┌─ DATA EXCERPTS

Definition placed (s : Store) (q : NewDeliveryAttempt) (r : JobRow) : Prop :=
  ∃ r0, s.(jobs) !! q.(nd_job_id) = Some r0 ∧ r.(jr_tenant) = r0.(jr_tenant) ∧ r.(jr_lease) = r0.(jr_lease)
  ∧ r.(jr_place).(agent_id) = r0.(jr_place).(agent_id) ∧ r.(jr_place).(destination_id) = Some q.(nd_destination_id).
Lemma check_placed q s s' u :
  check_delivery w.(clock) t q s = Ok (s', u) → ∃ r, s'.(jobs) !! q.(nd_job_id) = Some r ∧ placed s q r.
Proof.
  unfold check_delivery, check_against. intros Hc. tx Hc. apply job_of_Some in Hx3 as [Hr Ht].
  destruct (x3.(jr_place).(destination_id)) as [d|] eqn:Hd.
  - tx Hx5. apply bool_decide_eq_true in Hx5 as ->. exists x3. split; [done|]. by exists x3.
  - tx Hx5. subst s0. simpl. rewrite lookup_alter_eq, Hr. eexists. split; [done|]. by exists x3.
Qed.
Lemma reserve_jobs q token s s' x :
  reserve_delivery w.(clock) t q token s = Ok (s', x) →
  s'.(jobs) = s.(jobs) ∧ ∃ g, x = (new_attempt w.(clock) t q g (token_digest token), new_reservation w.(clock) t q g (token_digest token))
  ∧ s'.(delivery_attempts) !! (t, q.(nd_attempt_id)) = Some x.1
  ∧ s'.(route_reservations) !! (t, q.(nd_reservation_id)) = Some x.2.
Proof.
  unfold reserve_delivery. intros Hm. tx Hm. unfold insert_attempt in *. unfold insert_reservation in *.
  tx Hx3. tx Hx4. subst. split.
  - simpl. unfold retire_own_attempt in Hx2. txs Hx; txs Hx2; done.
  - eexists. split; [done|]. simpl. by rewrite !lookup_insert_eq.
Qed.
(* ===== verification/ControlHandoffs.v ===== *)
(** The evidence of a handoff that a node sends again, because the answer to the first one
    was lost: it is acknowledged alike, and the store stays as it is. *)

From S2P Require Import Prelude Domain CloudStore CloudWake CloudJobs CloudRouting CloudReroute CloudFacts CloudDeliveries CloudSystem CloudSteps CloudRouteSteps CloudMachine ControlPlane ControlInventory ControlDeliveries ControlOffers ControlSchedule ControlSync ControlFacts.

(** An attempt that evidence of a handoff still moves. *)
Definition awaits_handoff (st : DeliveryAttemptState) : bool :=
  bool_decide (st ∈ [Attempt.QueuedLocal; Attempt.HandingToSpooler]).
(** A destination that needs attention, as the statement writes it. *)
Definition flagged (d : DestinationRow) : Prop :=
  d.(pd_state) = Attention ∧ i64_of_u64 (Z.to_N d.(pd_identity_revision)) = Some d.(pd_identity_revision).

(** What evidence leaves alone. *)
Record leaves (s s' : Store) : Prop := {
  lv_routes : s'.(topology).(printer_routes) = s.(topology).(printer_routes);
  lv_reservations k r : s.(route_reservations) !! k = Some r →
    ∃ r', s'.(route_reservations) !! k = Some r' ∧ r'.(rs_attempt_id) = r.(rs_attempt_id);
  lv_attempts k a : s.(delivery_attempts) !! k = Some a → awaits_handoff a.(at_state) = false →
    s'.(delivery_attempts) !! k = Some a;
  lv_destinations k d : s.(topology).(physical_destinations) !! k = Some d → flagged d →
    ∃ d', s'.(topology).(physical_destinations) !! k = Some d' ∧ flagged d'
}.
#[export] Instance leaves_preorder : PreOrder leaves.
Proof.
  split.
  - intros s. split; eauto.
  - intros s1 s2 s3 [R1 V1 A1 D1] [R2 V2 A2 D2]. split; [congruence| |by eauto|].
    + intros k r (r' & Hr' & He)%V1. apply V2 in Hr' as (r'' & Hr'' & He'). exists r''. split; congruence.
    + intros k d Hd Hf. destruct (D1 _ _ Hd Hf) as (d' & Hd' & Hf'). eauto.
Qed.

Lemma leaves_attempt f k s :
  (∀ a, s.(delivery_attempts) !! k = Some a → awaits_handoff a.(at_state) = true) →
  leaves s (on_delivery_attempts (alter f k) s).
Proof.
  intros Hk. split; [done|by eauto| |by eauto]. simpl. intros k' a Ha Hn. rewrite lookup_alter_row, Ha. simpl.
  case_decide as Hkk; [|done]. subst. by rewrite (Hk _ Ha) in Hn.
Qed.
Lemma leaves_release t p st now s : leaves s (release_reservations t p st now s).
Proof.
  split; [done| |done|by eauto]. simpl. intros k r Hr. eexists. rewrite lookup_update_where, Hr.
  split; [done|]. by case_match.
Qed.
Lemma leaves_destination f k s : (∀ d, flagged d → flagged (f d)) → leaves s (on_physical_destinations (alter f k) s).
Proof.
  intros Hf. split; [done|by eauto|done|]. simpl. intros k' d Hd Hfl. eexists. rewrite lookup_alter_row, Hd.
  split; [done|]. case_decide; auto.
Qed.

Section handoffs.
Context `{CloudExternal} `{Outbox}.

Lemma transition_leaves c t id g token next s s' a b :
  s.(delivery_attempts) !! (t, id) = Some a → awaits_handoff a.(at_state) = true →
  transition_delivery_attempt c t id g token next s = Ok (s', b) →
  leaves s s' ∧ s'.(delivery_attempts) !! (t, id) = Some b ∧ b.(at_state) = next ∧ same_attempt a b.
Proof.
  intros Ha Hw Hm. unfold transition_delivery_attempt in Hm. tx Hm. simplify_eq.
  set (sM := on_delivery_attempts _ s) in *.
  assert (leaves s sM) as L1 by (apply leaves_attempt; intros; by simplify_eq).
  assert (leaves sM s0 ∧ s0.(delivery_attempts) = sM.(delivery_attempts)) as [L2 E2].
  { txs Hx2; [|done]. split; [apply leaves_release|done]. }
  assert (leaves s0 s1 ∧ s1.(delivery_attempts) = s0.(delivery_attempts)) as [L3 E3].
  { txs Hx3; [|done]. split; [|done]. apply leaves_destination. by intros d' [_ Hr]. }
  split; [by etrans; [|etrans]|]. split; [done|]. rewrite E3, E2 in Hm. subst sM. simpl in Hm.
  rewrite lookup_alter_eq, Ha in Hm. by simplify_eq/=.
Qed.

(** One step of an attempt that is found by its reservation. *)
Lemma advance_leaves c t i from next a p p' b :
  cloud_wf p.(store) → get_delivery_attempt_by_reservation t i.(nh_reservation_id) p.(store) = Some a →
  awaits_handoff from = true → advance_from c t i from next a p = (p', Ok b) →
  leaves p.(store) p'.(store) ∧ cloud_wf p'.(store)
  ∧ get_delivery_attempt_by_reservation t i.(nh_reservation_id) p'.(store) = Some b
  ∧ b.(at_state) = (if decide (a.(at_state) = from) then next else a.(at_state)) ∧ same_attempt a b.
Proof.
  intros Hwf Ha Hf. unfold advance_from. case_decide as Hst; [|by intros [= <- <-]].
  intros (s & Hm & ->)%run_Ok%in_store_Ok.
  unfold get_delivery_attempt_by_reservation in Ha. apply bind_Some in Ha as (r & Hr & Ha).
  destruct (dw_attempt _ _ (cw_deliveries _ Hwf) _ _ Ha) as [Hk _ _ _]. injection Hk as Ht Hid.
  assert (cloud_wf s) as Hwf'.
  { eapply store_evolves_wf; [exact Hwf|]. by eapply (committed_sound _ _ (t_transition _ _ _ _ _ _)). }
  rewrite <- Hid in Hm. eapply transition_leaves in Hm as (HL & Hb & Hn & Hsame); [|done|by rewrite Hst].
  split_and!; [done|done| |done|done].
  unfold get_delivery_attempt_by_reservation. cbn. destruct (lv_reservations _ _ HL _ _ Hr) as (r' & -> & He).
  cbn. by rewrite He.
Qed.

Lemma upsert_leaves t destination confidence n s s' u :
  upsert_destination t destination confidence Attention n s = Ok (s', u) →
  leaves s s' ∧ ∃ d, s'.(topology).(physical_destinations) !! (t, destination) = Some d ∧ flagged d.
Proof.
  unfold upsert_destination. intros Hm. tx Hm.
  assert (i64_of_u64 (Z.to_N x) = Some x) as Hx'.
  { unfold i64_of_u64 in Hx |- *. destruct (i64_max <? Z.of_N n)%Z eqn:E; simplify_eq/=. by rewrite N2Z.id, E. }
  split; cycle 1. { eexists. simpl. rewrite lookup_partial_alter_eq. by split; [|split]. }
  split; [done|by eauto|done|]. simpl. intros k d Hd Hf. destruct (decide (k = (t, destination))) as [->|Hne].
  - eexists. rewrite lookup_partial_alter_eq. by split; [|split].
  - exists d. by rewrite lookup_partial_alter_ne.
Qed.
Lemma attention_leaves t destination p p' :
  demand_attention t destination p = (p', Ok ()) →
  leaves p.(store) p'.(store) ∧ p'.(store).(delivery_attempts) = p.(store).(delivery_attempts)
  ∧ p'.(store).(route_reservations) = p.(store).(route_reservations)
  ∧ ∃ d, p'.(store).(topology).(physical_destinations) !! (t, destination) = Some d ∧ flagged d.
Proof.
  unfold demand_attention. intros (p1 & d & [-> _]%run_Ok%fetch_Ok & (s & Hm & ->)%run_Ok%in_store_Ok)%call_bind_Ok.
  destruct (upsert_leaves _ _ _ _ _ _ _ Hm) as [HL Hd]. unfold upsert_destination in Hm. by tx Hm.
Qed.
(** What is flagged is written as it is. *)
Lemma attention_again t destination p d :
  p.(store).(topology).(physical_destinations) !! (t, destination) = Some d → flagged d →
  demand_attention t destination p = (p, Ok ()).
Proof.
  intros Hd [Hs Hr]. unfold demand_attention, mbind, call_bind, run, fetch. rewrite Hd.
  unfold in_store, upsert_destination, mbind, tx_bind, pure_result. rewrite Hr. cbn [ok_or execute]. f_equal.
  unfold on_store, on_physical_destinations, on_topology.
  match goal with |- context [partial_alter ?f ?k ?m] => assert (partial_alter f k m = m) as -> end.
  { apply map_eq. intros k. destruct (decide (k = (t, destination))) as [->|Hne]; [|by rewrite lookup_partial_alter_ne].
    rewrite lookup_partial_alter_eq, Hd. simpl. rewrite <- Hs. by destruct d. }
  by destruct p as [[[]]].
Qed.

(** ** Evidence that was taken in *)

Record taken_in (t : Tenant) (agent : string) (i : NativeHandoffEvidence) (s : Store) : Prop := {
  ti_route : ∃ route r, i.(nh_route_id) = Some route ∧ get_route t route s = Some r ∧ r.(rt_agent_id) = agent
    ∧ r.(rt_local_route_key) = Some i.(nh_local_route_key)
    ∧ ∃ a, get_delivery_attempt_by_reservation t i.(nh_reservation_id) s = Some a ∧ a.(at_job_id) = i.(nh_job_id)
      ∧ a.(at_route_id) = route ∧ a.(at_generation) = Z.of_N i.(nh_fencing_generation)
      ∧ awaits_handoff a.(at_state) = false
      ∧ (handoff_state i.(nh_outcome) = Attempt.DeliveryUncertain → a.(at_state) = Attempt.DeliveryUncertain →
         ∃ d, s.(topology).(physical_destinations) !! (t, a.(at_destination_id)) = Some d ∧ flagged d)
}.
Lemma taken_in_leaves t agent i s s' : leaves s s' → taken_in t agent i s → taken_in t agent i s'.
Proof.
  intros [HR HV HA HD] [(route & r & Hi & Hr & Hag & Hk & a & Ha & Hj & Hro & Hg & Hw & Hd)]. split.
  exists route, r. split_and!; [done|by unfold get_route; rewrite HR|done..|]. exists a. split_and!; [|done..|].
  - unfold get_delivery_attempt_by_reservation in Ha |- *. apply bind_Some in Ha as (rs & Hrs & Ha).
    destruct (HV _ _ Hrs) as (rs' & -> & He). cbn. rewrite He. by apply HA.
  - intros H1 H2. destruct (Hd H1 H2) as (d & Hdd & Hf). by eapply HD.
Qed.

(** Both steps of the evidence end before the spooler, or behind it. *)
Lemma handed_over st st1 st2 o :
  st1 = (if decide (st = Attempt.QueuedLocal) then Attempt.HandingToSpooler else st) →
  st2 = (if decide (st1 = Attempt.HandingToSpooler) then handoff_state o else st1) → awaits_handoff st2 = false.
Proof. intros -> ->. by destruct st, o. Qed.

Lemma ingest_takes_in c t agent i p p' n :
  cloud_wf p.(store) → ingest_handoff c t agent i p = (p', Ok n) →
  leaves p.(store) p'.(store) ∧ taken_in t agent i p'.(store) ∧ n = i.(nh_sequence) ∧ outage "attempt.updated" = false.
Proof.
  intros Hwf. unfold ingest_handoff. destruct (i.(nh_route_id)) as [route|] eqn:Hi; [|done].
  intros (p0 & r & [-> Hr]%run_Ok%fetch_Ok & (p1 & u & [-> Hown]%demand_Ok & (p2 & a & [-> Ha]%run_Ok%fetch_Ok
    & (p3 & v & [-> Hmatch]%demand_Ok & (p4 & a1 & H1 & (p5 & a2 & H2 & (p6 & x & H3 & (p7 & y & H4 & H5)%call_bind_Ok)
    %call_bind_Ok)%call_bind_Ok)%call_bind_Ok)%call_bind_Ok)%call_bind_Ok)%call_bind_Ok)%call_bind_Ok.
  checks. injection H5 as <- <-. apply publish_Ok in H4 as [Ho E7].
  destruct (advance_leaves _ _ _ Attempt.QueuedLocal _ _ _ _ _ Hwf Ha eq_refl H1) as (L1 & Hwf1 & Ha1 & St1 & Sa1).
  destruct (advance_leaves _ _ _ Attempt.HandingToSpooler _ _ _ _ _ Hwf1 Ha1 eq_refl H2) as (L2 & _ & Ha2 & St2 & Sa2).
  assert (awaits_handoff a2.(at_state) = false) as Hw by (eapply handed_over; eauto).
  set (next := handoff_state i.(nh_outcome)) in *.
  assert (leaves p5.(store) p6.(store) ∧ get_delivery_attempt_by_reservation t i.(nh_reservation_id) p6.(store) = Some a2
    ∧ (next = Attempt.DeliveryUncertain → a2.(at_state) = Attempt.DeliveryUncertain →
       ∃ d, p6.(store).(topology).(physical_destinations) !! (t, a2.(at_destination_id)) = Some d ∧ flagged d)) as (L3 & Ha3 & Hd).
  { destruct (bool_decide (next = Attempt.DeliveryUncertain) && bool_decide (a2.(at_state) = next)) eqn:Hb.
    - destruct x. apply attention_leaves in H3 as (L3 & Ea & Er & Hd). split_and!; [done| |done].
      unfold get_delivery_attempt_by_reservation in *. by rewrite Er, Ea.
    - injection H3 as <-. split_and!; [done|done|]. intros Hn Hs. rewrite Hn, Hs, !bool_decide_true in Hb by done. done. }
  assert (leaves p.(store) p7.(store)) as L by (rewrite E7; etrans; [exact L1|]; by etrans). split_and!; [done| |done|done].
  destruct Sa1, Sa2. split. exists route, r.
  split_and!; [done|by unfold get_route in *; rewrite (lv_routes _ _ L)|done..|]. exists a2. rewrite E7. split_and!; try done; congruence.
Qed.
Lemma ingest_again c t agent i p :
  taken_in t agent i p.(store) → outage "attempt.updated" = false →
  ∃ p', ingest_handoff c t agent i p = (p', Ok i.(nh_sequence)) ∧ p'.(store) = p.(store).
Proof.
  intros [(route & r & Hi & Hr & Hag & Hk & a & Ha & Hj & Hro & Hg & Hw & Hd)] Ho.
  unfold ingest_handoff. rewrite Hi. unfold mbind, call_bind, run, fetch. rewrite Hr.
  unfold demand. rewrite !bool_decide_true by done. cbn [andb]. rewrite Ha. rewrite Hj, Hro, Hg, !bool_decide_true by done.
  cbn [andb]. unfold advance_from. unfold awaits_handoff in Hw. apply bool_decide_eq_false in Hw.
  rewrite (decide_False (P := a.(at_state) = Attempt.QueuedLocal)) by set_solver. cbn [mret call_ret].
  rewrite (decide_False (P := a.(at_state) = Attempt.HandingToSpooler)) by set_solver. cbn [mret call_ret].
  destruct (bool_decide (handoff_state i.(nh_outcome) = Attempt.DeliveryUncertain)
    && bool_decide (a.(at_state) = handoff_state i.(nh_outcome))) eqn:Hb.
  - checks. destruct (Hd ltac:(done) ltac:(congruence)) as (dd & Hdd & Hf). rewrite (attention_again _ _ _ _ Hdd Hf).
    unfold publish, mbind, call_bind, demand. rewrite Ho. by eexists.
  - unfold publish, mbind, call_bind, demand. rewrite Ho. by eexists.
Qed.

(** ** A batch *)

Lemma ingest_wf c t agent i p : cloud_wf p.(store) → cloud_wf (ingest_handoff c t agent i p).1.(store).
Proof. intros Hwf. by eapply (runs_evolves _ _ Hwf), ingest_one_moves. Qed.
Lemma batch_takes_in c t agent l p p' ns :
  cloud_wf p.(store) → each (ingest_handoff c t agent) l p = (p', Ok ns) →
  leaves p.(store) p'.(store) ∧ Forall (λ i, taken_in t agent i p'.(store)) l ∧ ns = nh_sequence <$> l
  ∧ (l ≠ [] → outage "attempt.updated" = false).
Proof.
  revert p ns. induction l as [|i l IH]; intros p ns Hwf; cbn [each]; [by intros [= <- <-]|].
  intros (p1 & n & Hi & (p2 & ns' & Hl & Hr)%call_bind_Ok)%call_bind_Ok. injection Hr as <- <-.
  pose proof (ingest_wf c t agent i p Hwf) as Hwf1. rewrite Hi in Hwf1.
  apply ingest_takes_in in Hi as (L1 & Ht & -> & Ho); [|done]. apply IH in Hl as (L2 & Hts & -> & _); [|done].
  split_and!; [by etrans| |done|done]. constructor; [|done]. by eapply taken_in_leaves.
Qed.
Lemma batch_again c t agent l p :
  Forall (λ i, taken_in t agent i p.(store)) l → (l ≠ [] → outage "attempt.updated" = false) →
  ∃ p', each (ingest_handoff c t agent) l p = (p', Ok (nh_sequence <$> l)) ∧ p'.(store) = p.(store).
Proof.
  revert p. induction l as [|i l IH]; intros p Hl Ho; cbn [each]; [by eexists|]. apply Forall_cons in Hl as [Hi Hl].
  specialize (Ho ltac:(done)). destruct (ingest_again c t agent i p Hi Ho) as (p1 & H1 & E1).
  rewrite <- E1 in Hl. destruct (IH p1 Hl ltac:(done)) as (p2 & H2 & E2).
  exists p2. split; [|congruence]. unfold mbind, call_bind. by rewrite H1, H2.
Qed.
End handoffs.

└─

• _WHAT THE TASK ASKS_: Using the data above, show each line where "eexists" occurs.

• _RESPONSE AREA_:
  - tx Hx5. subst s0. simpl. rewrite lookup_alter_eq, Hr. eexists. split; [done|]. by exists x3.
  - eexists. split; [done|]. simpl. by rewrite !lookup_insert_eq.
  split; [done| |done|by eauto]. simpl. intros k r Hr. eexists. rewrite lookup_update_where, Hr.
  intros Hf. split; [done|by eauto|done|]. simpl. intros k' d Hd Hfl. eexists. rewrite lookup_alter_row, Hd.
  split; cycle 1. { eexists. simpl. rewrite lookup_partial_alter_eq. by split; [|split]. }
  - eexists. rewrite lookup_partial_alter_eq. by split; [|split].
    unfold publish, mbind, call_bind, demand. rewrite Ho. by eexists.
  - unfold publish, mbind, call_bind, demand. rewrite Ho. by eexists.
  revert p. induction l as [|i l IH]; intros p Hl Ho; cbn [each]; [by eexists|]. apply Forall_cons in Hl as [Hi Hl].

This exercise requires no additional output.